Heatmap of Log10 transformed read counts of top 10 most abundant genera identified in semen samples. Samples clustered into three major microbiota groups based mainly on dominance by Streptococcus (Cluster 1), Prevotella (Cluster 2), or Lactobacillus and Gardnerella (Cluster 3). (n=223, Ward’s linkage). B) Silhouette scores of individual samples within each cluster. C) Relative abundance of the top 6 most abundant genera within each cluster. D) Species richness (p<0.0001; Kruskal-Wallis test) and E) alpha diversity (p<0.0001; Kruskal-Wallis test) significantly differed across clusters. F) Assessment of bacterial load using qPCR showed Clusters 2 and 3 have significantly higher bacterial loads compared to Cluster 1 Dunn’s multiple comparison test was used as a post-hoc test for between group comparisons (*p<0.05, ****p<0.0001).

Bacterial richness, diversity and load were similar between all patient groups examined in the study (Supplementary Figure 4). Similarly, no significant associations between bacterial clusters, richness, diversity or load with seminal parameters, sperm DNA fragmentation or semen ROS were observed (Supplementary Tables 2-3). Several organisms at genera level, identified variably in the literature as responsible for genito-urinary infection, whilst ASVs in the data set did not reach the prevalence criteria (present in at last 25% of the samples) to be carried forward to regression modelling (29) (30) (21). This included Chlamydia, Ureaplasma, Neisseria, Mycoplasma and Escherichia. However, several associations (p<0.05) between relative abundance of specific bacterial genera and key sperm parameters were observed (Table 2). For example, increased sperm DNA fragmentation was positively associated with increased relative abundance of Porphyromonas and Varibaculum and inversely correlated with Cutibacterium and Finegoldia. ROS was positively associated with Lactobacillus species relative abundance, with analyses performed at species level taxonomy indicating that this relationship was largely driven by L. iners (p=0.04; Table 3). In contrast, Corynebacterium was inversely associated with ROS and positively associated with semen volume. Of note, the genera Flavobacterium was positively associated with both abnormal semen quality and sperm morphology and in both cases, withstood FDR correction for multiple testing (q=0.02 and q=0.01, respectively) (Table 2) (Figure 2). Consistent with this, a positive association between an unidentified species of Flavobacterium and semen quality was also observed (q=0.01, Table 3).

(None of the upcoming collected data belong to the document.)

(** A point of the cone's surface shell: its height is within the tree,
    and its distance from the axis is between 0.95 and 1.0 times the
    cone's radius at its height. *)
Definition on_shell (p : Vector3) : Prop :=
  (- (TREE_HEIGHT / 2) <= vy p <= TREE_HEIGHT / 2 /\
   - 4.75 <= vy p <= 4.75) /\
  0.95 * coneRadiusAt (vy p) <= axisDistance p <= 1.0 * coneRadiusAt (vy p).

End ChristmasTree.

(** ** Overlay: the spin button *)

Module Overlay.

Section SpinButton.

(** The owner of the rotation speed is the overlay's parent; the
    overlay sees the current value as a prop and a setter. *)
Variable AppState : Type.
Variable rotationSpeed : AppState -> R.
Variable setRotationSpeed : R -> AppState -> AppState.

(** [onClick={() => setRotationSpeed(rotationSpeed > 0 ? 0 : 0.5)}] *)
Definition spin_onClick (st : AppState) : AppState :=
  setRotationSpeed (if Rlt_dec 0 (rotationSpeed st) then 0 else 0.5) st.

End SpinButton.

End Overlay.

(** ** Further parts of the scene *)

(** *** The render loop

    The frame callback of a [MorphingSystem] runs once per rendered
    frame; a frame is given by the clock's elapsed time and the time
    since the frame before. *)

Fixpoint useFrames (count : nat) (d : Data) (isAssembled : bool)
  (spinSpeed : R) (randomizeRotation : bool) (frames : list (R * R))
  (st : FrameState) : FrameState :=
  match frames with
  | [] => st
  | (time, delta) :: rest =>
      useFrames count d isAssembled spinSpeed randomizeRotation rest
                (useFrame count d isAssembled spinSpeed randomizeRotation
                          time delta st)
  end.
Lemma serve_keeps_properties_empty (rs : list Routes.request) (st : Store) :
  (forall oid z, st !! oid = Some z -> Zone.properties z = ∅) ->
  forall oid z, Routes.serve rs st !! oid = Some z -> Zone.properties z = ∅.
Proof.
  revert st. induction rs as [|rq rs IH]; intros st Hinv; simpl; [done|].
  apply IH. by apply route_keeps_properties_empty.
Qed.

(** C9: a zone stored by [createZone] has empty [properties], whatever
    the request carried under that key, and so has every zone of every
    store the API can reach. *)
Theorem created_zones_have_empty_properties :
  (forall newId now b st,
      status (Routes.createZone newId now b st).2 = 201%nat ->
      exists z,
        (Routes.createZone newId now b st).1 = <[newId := z]> st
        /\ body (Routes.createZone newId now b st).2
           = ZoneResult "Zone created successfully" z
        /\ Zone.properties z = ∅)
  /\ (forall newId now nm g p p' st,
         Routes.createZone newId now
           {| body_name := nm; body_geometry := g; body_properties := p |} st
         = Routes.createZone newId now
             {| body_name := nm; body_geometry := g; body_properties := p' |} st)
  /\ (forall st, Routes.reachable st ->
                 forall oid z, st !! oid = Some z -> Zone.properties z = ∅).
Proof.
  split; [|split].
  - intros newId now b st H201.
    destruct (createZone_cases newId now b st)
      as [(_ & [H4|H5] & _)|(g & _ & -> & _)]; [congruence|congruence|].
    eexists. simpl. auto.
  - reflexivity.
  - intros st [rs <-]. apply serve_keeps_properties_empty.
    intros oid z. by rewrite lookup_empty.
Qed.

End ZoneStore.

(** ** Queries by point *)

Lemma zero_is_falsy (v : value) : is_zero v = true -> truthy v = false.
Proof. destruct v; simpl; try discriminate. by intros ->. Qed.

Lemma query_value_truthy (v : value) : from_query v -> truthy v = negb (missing v).
Proof. destruct v; simpl; done. Qed.

Section PointQueries.
Context {P : Platform}.

(** C3, as the code has it: [nearby] answers 400 exactly when [lat] or
    [lng] is absent or empty; every other request, numeric or not, goes
    to the proximity query, and the answer is 200 with the zones found,
    or 500 when the server raises. *)
Theorem nearby_rejects_only_missing (q : NearbyQuery) (st : Store) :
  from_query (q_lat q) -> from_query (q_lng q) ->
  (status (Routes.nearby q st).2 = 400%nat
   <-> missing (q_lat q) = true \/ missing (q_lng q) = true)
  /\ (missing (q_lat q) = false -> missing (q_lng q) = false ->
      Routes.nearby q st
      = (st, match runFind (near_filter q) st with
             | Ok zones => Json 200 (ZoneList (length zones) zones)
             | Throw e =>
                 Json 500 (Failure "Failed to find nearby zones" (Routes.detail e))
             end)).
Proof.
  intros Hlat Hlng. unfold Routes.nearby, Collection.find, near_filter.
  rewrite (query_value_truthy _ Hlat), (query_value_truthy _ Hlng), !negb_involutive.
  destruct (missing (q_lat q)), (missing (q_lng q)); simpl;
    try (split; [split; auto | discriminate]).
  split.
  - destruct (runFind _ st); simpl; split; try discriminate; intros [?|?]; discriminate.
  - intros _ _. by destruct (runFind _ st).
Qed.

(** A point with truthy coordinates that no stored zone contains is
    reported safe. *)
Lemma check_safe (b : CheckBody) (st : Store) :
  truthy (c_lat b) = true -> truthy (c_lng b) = true ->
  runFind (FIntersectsPoint (parseFloat (c_lng b)) (parseFloat (c_lat b))) st = Ok [] ->
  Routes.checkLocation b st
  = (st, Json 200 (CheckResult false [] "Location is safe")).
Proof.
  intros Hlat Hlng Hnone. unfold Routes.checkLocation, Collection.find.
  by rewrite Hlat, Hlng, Hnone.
Qed.

(** C10: a check request whose [lat] or [lng] is the number zero is
    answered 400, with the message for missing coordinates. *)
Theorem check_rejects_zero_coordinate (b : CheckBody) (st : Store) :
  is_zero (c_lat b) = true \/ is_zero (c_lng b) = true ->
  Routes.checkLocation b st
  = (st, Json 400 (Failure "Latitude and longitude are required" None)).
Proof.
  intros Hzero. unfold Routes.checkLocation.
  destruct Hzero as [Hz|Hz]; rewrite (zero_is_falsy _ Hz); simpl;
    [done | by rewrite orb_true_r].
Qed.

End PointQueries.

(** ** Deletion *)

Section Deletion.
Context {P : Platform}.
Lemma run_Len (tc tc' : TileCache) (c c' : Call) :
  Call_stage c = BeforeLen -> Call_stage c' = Returned ->
  rtc call_step (tc, c) (tc', c') ->
  if MaxCacheSize <? Cache.Len tc
  then exists entries, entries ≡ₚ map_to_list tc /\
                       tc' = Cache.Delete tc (oldest_scan entries).1
  else tc' = tc.
Proof.
  intros Hc Hc' Hrun. apply rtc_inv in Hrun as [Heq|(mid & Hstep & Hrest)].
  - injection Heq as -> ->. congruence.
  - inversion Hstep; subst; try congruence.
    destruct (MaxCacheSize <? Cache.Len tc).
    + exact (run_Range tc tc' (at_stage c BeforeRange) c' eq_refl Hc' Hrest).
    + now apply run_Returned in Hrest as [-> _].
Qed.

Lemma run_Set (tc tc' : TileCache) (c c' : Call) :
  Call_stage c = BeforeSet -> Call_stage c' = Returned ->
  rtc call_step (tc, c) (tc', c') ->
  let tc1 := Cache.Set_ tc (Call_key c) (Call_tile c) in
  if MaxCacheSize <? Cache.Len tc1
  then exists entries, entries ≡ₚ map_to_list tc1 /\
                       tc' = Cache.Delete tc1 (oldest_scan entries).1
  else tc' = tc1.
Proof.
  intros Hc Hc' Hrun. apply rtc_inv in Hrun as [Heq|(mid & Hstep & Hrest)].
  - injection Heq as -> ->. congruence.
  - inversion Hstep; subst; try congruence.
    exact (run_Len _ tc' (at_stage c BeforeLen) c' eq_refl Hc' Hrest).
Qed.

(** A call that runs its four sections with nothing in between keeps the
    bound. *)
Lemma alone_keeps_the_bound (tc tc' : TileCache) (c c' : Call) :
  Call_stage c = BeforeSet -> Call_stage c' = Returned ->
  rtc call_step (tc, c) (tc', c') ->
  Cache.Len tc <= MaxCacheSize -> Cache.Len tc' <= MaxCacheSize.
Proof.
  intros Hc Hc' Hrun Hlen. pose proof (run_Set _ _ _ _ Hc Hc' Hrun) as H.
  cbv zeta in H.
  assert (Hins : Cache.Len (Cache.Set_ tc (Call_key c) (Call_tile c)) <= Cache.Len tc + 1).
  { unfold Cache.Len, Cache.Set_. rewrite map_size_insert.
    destruct (tc !! Call_key c); simpl; lia. }
  destruct (Z.ltb_spec MaxCacheSize (Cache.Len (Cache.Set_ tc (Call_key c) (Call_tile c))))
    as [Hover|Hfits].
  - destruct H as (entries & Hperm & ->).
    pose proof MaxCacheSize_pos.
    rewrite (evict_Len _ _ Hperm) by lia. lia.
  - subst tc'. assumption.
Qed.

(** Run alone, the sections of a call make up the function [cacheTile]. *)
Lemma alone_is_cacheTile (range : TileCache -> list (string * Tile))
    (tc : TileCache) (params : JuliaParams) (tile : Tile) (offset : Offset) :
  (forall tc : TileCache, range tc ≡ₚ map_to_list tc) ->
  rtc call_step (tc, enter params tile offset)
                (cacheTile range tc params tile offset,
                 at_stage (enter params tile offset) Returned).
Proof.
  intros Hrange. unfold cacheTile.
  set (c := enter params tile offset).
  change (getTileKey params (Tile_X tile) (Tile_Y tile) (Tile_LOD tile) offset)
    with (Call_key c).
  change tile with (Call_tile c) at 1 2 3.
  set (tc1 := Cache.Set_ tc (Call_key c) (Call_tile c)).
  eapply rtc_l; [apply step_Set; reflexivity|]. fold tc1.
  eapply rtc_l; [apply step_Len; reflexivity|].
  destruct (MaxCacheSize <? Cache.Len tc1); [|apply rtc_refl].
  eapply rtc_l; [apply (step_Range _ _ (range tc1)); [reflexivity|apply Hrange]|].
  eapply rtc_l; [apply step_Delete; reflexivity|].
  apply rtc_refl.
Qed.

Relative abundance and prevalence matrices of Flavobacterium in relation to semen quality and morphology.

A) Relative abundance of Flavobacterium was significantly higher in samples with abnormal semen (p=0.0002, q=0.02). B) Detection of flavobacterium was significantly more prevalent in abnormal semen quality samples (p=0.0003). C) Flavobacterium relative abundance was significantly higher in samples with <4% morphologically normal forms (p=0.0002, q=0.01). D) Flavobacterium was also significantly more prevalent in samples with low percentage of morphologically normal sperm (p=0.0009).

Differential abundance analysis for bacterial genera with seminal quality and functional parameters.

Positive t-values indicate a positive relationship, and a negative t-value describes a negative relationship between relative abundance of taxa and seminal quality and function parameters. Significant relationships are indicated using p-values. q-values represent adjusted p-values for multiple comparisons.

Differential abundance analysis for bacterial species with seminal quality and functional parameters.

Positive t-values indicate a positive relationship and a negative t-value describes a negative relationship between relative abundance of taxa and seminal quality and function parameters. Significant relationships are indicated using p-values. q-values represent adjusted p-values for multiple comparisons.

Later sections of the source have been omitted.